Phylogenetic analyses presented in this paper, based on six and nine genes, strongly suggest that the first-branching extant angiosperm lineage is composed of Amborella + Nymphaeales (Figs. 3 and 5A). Confidence in this result is high because (i) congruent estimates were obtained by most methods of analysis from combined and individual mt, pt, and nuc genome datasets particularly after noise reduction (only 18S by itself was ambiguous), and (ii) high BPs were obtained by assuming various models from both independent and combined analyses. Furthermore, the Kishino–Hasegawa test (51) revealed that root A was a significantly better fit to the data (P < 0.05) than root B for the nine-gene dataset (six-gene dataset was not significant at P < 0.05). Previously, confidence was assumed for the first branching position of Amborella-only because of the high bootstrap values obtained and the fact that multiple studies came to the same result (1114). These individual studies lacked congruence as a measure of reliability because the analyses only used UW parsimony (except ref. 14, which also used one ML analysis), and when independent genomes were considered, incongruence was noted (12, 14). The major difference between the two topologies is placement of the root, one node apart, because analyses excluding all gymnosperms find an essentially identical topology with all methods and genomes (results not shown). The results obtained previously were shown to be method dependent also; thus, the major conclusions obtained from our study are not due to reduced taxon or additional gene sampling. There are evolutionary implications for accepting either phylogenetic estimate (discussed below); therefore, it is of importance to consider the biological and methodological factors that affected the topological estimates obtained.

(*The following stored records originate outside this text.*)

Lemma assigned_In (L : list (Activity.t * string)) (r : Activity.t) (u : string) :
  NoDup (map (fun p => Activity.id (fst p)) L) ->
  In (r, u) L -> assigned L (Activity.id r) = Some u.
Proof.
  induction L as [|p L IH]; simpl; intros Hnd Hin; [contradiction|].
  inversion Hnd as [|? ? Hp Hnd']; subst.
  destruct Hin as [-> | Hin].
  - simpl. now rewrite Z.eqb_refl.
  - destruct (Activity.id (fst p) =? Activity.id r)%Z eqn:E.
    + apply Z.eqb_eq in E. exfalso. apply Hp. rewrite E.
      change (Activity.id r) with ((fun q => Activity.id (fst q)) (r, u)).
      now apply in_map.
    + now apply IH.
Qed.

(** Whatever the outcome of [up] -- resolved, or rejected at any
    statement for any reason -- the tables it leaves are coherent: every
    entry of [directus_activity] is either as it was, or refers to a
    comment row that holds its collection, item, text, user and
    timestamp; and every comment row is referred to by an entry.  No
    comment is ever in both representations, or in neither. *)
Theorem up_leaves_coherent_tables (w : World) :
  directus_comments (db w) = None ->
  NoDup (map Activity.id (directus_activity (db w))) ->
  coherent (directus_activity (db w)) (db (snd (up w))).
Proof.
  intros Hnone Hids. destruct (up w) as [r w'] eqn:Hrun. simpl.
  destruct (up_reaches w r w' Hnone Hrun) as [Hdb | (pre & post & Hsplit & Hcs & Hact)].
  - rewrite Hdb. split.
    + generalize (directus_activity (db w)). intro l.
      induction l; constructor; [now left | assumption].
    + unfold comment_rows. rewrite Hnone. intros c [].
  - set (L := combine pre (uuids_from (drawn w) (List.length pre))) in *.
    assert (Hlen : List.length pre
                   = List.length (uuids_from (drawn w) (List.length pre)))
      by now rewrite uuids_from_length.
    assert (Hkeys : NoDup (map (fun p => Activity.id (fst p)) L)).
    { unfold L. rewrite <- map_map, combine_fst by exact Hlen.
      pose proof (legacy_comments_NoDup (db w) Hids) as H.
      rewrite Hsplit, map_app in H. now apply NoDup_app_remove_r in H. }
    assert (Hpre : forall p, In p L -> In (fst p) (directus_activity (db w)) /\
                                       Activity.comment (fst p) <> None).
    { intros p Hp. apply legacy_comments_In. rewrite Hsplit. apply in_or_app. left.
      rewrite <- (combine_fst pre (uuids_from (drawn w) (List.length pre)) Hlen).
      now apply in_map. }
    rewrite (fold_relink_all _ Hkeys) in Hact.
    unfold coherent, comment_rows. rewrite Hcs, Hact. split.
    + unfold relink_all.
      assert (Hall : forall a, In a (directus_activity (db w)) ->
                 (match assigned L (Activity.id a) with
                  | Some u => relink u a | None => a end) = a \/
                 exists u text,
                   Activity.comment a = Some text /\
                   (match assigned L (Activity.id a) with
                    | Some u => relink u a | None => a end) = relink u a /\
                   In (Comment.mk u (Activity.collection a) (Activity.item a) text
                         (Activity.timestamp a) (Activity.user a)) (map comment_of L)).
      { intros a Ha. destruct (assigned L (Activity.id a)) as [u|] eqn:E; [right | now left].
        destruct (assigned_Some_In _ _ _ E) as (r' & Hin & Hid).
        destruct (Hpre _ Hin) as [Hr' Hc]. simpl in Hr', Hc.
        assert (r' = a) by (eapply NoDup_id_eq; eassumption). subst r'.
        destruct (Activity.comment a) as [text|] eqn:Ec; [|congruence].
        exists u, text. split; [reflexivity|]. split; [reflexivity|].
        rewrite (comment_of_text a u text Ec). now apply in_map. }
      apply Forall2_image. exact Hall.
    + intros c Hc. apply in_map_iff in Hc. destruct Hc as ([x u] & <- & Hin).
      destruct (Hpre _ Hin) as [Hx _]. simpl in Hx.
      exists (relink u x). split.
      * unfold relink_all. apply in_map_iff. exists x. split; [|exact Hx].
        now rewrite (assigned_In L x u Hkeys Hin).
      * rewrite is_cross_reference_relink. apply String.eqb_refl.
Qed.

Paralogy, Outgroups, and Long-Branch Taxa.

The existence of multiple loci for atpA in Amborella is surprising, although it has been reported in Oenothera (52). The inclusion of the highly diverged mt atpA paralog (12) significantly affected inference of phylogeny using atpA or mt sequences only and compromised congruence among genomic estimates (results not shown). Accordingly, we included only the Amborella ortholog in the final analyses.

As shown above, not only were some gymnosperm outgroups suboptimal choices for identifying the root of angiosperm phylogeny (Fig. 2A), but taxon-variance plots indicated that their inclusion could cause UW parsimony inconsistent conditions (Fig. 2B). As evidence of this, use of long-branch outgroups for the pt-only dataset resulted in a well-supported root node with Ceratophyllum estimated as the first-branching angiosperm (results not shown), a result incongruent with most recent molecular phylogenies (refs. 1214 and Fig. 3). However, it should be noted that analyses of total combined data by using suboptimal outgroups did not fundamentally alter the conclusions of this study.

Furthermore, the RASA-based identification of Amborella PHYA and Picea phytochrome as “long branches” allowed us to avoid obtaining potentially spurious tree estimates when analyzing this gene. Indeed, since 1978 it has been recognized that some sequences or taxa can cause incorrect phylogenetic estimation (33). Now that problematic taxa can be identified by using objective criteria (44), they can be removed (or examined) if their inclusion is predicted to mislead phylogenetic estimates.

Methodological and Genomic Congruence.

In our analyses, RASA-based data exploration tended to reduce the apparent conflict in the six- and nine-gene datasets. Removal of phylogenetic noise led to a dramatic increase of congruence among genomes and methods. Because all datasets are likely to have some form of phylogenetic noise, suboptimal outgroups, and long-branch taxa, methods such as RASA are becoming critical parts of many rigorous analyses (7, 4548).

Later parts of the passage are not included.